• PROBLEM: Pull out of the data below the stretch of lines bounded by the one containing "intros Hs. unfold" and the one containing "destruct (opt_truthy _); [done|]. simpl.", both bounds included, unchanged.

--- DATA EXTRACT ---

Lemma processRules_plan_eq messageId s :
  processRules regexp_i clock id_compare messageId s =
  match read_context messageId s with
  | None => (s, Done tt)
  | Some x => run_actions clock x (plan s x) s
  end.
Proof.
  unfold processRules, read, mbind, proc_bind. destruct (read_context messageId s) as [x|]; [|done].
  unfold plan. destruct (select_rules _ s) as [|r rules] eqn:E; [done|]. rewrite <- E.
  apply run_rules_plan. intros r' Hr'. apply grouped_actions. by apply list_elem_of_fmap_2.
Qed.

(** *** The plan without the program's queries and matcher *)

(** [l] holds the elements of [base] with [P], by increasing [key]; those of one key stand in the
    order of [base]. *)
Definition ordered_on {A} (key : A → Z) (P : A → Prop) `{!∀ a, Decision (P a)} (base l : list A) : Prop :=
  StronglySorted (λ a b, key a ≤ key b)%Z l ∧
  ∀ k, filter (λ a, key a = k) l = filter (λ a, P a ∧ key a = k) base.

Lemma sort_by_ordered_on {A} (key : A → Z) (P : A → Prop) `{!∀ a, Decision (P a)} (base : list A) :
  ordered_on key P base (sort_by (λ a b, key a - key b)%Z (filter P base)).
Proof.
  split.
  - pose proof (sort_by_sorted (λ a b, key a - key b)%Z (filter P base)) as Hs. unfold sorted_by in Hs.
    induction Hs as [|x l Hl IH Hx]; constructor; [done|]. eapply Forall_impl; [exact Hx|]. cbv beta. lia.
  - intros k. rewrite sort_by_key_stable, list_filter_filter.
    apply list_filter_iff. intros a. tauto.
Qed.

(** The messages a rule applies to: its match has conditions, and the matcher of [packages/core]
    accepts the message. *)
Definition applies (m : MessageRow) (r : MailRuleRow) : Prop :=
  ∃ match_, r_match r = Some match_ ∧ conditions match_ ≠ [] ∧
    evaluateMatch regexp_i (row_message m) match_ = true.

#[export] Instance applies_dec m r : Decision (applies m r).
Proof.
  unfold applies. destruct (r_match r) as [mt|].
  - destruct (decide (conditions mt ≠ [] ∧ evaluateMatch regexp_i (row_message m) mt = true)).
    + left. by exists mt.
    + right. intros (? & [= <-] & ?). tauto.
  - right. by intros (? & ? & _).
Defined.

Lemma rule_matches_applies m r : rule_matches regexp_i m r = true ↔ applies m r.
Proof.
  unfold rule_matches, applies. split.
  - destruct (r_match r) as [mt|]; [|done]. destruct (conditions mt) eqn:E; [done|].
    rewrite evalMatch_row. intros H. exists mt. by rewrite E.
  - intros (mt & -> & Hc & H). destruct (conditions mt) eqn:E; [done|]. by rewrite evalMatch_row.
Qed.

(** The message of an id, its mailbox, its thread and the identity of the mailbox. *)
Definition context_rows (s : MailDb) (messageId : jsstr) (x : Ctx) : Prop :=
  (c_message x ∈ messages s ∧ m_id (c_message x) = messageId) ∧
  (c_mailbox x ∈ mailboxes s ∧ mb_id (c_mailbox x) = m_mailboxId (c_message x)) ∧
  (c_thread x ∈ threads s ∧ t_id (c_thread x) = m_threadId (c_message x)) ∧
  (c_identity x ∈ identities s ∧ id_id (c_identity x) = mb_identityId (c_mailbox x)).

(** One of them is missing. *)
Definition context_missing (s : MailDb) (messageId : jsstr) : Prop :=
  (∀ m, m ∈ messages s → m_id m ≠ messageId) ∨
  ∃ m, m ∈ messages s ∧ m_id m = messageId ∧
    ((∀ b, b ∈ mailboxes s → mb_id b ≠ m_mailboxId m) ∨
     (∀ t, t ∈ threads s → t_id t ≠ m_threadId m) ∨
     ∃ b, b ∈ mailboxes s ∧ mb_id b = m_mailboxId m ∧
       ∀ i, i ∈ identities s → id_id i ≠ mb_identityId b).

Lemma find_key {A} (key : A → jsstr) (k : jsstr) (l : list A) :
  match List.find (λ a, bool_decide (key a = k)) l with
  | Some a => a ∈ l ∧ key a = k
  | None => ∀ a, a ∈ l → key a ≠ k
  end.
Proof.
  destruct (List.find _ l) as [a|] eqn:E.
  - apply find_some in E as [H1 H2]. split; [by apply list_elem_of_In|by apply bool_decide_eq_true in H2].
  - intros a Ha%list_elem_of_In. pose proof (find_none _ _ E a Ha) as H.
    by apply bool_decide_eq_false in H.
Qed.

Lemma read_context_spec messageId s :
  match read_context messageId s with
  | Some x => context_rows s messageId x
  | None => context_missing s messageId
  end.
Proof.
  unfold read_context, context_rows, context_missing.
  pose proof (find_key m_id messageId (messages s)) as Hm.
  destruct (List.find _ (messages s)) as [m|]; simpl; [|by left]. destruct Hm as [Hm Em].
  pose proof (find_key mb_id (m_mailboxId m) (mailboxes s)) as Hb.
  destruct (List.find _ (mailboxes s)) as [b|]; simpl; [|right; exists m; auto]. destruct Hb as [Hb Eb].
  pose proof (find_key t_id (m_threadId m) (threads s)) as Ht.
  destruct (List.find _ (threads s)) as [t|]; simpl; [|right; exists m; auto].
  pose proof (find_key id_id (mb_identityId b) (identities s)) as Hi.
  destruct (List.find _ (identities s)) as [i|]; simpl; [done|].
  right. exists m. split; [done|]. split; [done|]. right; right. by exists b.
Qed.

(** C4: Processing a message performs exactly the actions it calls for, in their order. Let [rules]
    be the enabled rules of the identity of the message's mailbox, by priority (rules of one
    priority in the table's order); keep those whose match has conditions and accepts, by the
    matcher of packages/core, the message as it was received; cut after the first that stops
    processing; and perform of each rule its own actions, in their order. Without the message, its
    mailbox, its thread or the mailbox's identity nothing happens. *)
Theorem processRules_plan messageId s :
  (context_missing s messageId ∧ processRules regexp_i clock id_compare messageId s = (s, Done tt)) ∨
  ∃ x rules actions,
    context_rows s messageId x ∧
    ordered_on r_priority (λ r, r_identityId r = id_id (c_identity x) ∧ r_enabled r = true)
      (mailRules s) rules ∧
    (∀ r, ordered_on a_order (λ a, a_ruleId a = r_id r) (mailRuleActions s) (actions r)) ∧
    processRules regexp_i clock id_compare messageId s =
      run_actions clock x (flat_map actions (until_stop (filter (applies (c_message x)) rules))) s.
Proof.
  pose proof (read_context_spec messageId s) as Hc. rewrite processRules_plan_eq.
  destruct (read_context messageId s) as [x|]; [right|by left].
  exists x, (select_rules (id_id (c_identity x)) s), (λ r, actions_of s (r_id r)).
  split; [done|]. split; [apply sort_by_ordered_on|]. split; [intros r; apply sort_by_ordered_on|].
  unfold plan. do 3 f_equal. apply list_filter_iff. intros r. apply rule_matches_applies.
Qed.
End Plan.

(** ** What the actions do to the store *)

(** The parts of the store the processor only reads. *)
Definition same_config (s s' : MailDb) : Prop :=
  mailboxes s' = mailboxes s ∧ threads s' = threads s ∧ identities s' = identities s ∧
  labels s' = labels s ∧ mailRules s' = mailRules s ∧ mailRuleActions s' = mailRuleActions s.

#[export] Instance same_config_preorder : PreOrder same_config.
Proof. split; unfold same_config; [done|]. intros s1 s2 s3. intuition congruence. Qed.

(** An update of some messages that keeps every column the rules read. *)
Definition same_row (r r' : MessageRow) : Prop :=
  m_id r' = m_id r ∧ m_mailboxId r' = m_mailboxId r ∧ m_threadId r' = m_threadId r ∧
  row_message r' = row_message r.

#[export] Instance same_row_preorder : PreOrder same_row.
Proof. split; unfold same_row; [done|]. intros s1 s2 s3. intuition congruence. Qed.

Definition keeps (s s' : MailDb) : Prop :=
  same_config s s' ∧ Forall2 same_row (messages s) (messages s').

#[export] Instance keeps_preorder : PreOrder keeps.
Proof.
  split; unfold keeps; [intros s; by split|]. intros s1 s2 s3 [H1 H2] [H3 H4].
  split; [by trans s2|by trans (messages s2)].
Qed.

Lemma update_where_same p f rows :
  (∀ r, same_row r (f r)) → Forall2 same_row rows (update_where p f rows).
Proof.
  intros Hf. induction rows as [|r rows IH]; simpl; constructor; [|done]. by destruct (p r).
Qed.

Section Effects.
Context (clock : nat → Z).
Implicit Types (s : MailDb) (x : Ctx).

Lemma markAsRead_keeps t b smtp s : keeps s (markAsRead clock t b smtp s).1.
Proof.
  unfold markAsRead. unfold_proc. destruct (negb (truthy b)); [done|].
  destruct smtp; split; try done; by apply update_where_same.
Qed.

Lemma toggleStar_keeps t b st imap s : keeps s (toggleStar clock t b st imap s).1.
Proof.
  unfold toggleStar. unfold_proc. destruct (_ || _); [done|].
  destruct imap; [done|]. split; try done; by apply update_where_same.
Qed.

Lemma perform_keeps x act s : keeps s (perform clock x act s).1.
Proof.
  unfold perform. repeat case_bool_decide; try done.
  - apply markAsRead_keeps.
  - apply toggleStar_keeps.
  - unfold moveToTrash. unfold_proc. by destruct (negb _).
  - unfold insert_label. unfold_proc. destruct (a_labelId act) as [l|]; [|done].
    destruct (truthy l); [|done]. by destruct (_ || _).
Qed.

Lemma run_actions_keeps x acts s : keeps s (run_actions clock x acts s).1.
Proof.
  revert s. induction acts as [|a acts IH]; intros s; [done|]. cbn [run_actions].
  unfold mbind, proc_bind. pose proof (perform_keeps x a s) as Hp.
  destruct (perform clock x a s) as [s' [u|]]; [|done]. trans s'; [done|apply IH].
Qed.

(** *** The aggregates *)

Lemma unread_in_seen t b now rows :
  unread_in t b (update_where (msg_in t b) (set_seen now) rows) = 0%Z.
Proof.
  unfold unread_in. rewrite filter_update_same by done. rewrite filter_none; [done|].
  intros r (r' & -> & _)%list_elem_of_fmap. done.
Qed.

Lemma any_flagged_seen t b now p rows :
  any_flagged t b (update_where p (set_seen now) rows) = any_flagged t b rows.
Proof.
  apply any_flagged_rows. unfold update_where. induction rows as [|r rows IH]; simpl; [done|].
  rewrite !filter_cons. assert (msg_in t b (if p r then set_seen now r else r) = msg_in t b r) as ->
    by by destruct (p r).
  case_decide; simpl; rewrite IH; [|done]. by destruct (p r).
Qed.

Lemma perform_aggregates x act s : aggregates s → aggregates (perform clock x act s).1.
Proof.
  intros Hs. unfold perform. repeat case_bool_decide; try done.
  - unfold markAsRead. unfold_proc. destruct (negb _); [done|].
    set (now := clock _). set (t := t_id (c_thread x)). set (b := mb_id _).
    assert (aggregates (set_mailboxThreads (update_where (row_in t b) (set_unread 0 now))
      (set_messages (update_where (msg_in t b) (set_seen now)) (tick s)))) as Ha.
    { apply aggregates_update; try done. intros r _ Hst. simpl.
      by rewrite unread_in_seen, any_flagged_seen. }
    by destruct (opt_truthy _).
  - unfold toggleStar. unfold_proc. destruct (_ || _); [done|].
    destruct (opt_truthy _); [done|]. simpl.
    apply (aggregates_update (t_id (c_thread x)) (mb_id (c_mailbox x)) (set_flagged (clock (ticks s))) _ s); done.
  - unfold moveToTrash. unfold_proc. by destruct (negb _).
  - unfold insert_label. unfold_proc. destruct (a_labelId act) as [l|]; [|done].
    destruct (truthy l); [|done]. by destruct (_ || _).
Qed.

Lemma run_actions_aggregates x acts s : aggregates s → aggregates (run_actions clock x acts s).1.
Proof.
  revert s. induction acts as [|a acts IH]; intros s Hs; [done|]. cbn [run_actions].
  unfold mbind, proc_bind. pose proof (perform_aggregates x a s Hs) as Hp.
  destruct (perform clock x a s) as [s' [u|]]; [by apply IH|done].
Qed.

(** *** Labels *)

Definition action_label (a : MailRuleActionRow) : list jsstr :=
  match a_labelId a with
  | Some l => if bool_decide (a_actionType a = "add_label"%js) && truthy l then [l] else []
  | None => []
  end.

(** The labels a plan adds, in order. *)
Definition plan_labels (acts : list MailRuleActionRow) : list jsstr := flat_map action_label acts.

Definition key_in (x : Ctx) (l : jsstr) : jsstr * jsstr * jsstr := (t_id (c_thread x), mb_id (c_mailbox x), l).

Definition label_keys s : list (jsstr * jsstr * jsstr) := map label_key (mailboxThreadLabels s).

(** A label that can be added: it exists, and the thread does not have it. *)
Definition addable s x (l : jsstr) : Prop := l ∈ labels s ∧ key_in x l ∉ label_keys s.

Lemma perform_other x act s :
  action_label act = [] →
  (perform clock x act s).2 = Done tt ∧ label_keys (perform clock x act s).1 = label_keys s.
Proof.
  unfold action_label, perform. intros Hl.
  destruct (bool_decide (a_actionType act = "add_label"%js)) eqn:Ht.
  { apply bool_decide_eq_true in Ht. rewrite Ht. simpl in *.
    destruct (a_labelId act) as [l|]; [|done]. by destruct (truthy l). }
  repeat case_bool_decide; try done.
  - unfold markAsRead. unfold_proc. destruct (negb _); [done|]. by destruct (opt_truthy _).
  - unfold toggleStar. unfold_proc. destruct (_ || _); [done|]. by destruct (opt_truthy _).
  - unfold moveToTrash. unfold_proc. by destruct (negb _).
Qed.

---
--- DATA EXTRACT ---

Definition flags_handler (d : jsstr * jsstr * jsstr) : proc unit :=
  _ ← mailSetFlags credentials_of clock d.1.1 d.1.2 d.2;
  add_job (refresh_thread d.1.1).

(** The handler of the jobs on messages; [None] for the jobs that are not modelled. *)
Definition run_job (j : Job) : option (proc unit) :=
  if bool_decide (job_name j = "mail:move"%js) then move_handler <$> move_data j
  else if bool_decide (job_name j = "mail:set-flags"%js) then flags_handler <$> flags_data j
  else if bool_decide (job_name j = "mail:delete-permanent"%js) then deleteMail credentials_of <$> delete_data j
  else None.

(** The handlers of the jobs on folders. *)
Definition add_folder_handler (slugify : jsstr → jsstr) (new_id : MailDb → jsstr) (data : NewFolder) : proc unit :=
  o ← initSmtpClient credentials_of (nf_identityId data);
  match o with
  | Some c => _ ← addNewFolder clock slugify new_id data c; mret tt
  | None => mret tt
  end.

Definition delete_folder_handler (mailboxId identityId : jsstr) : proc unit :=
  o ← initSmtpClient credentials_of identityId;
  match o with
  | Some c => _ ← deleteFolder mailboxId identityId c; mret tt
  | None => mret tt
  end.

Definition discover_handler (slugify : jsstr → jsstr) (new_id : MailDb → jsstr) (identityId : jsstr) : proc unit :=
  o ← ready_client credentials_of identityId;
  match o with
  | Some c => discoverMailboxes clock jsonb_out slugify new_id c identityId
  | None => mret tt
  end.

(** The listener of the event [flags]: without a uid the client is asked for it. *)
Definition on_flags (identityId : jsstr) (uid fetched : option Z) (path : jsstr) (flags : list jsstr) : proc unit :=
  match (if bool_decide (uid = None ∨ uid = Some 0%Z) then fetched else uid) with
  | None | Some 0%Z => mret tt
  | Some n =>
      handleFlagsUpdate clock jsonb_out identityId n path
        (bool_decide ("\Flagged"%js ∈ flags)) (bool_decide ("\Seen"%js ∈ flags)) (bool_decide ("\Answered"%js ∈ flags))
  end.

---

• EXERCISE SOLUTION:
  intros Hs. unfold perform. repeat case_bool_decide; try done.
  - unfold markAsRead. unfold_proc. destruct (negb _); [done|].
    set (now := clock _). set (t := t_id (c_thread x)). set (b := mb_id _).
    assert (aggregates (set_mailboxThreads (update_where (row_in t b) (set_unread 0 now))
      (set_messages (update_where (msg_in t b) (set_seen now)) (tick s)))) as Ha.
    { apply aggregates_update; try done. intros r _ Hst. simpl.
      by rewrite unread_in_seen, any_flagged_seen. }
    by destruct (opt_truthy _).
  - unfold toggleStar. unfold_proc. destruct (_ || _); [done|].
    destruct (opt_truthy _); [done|]. simpl.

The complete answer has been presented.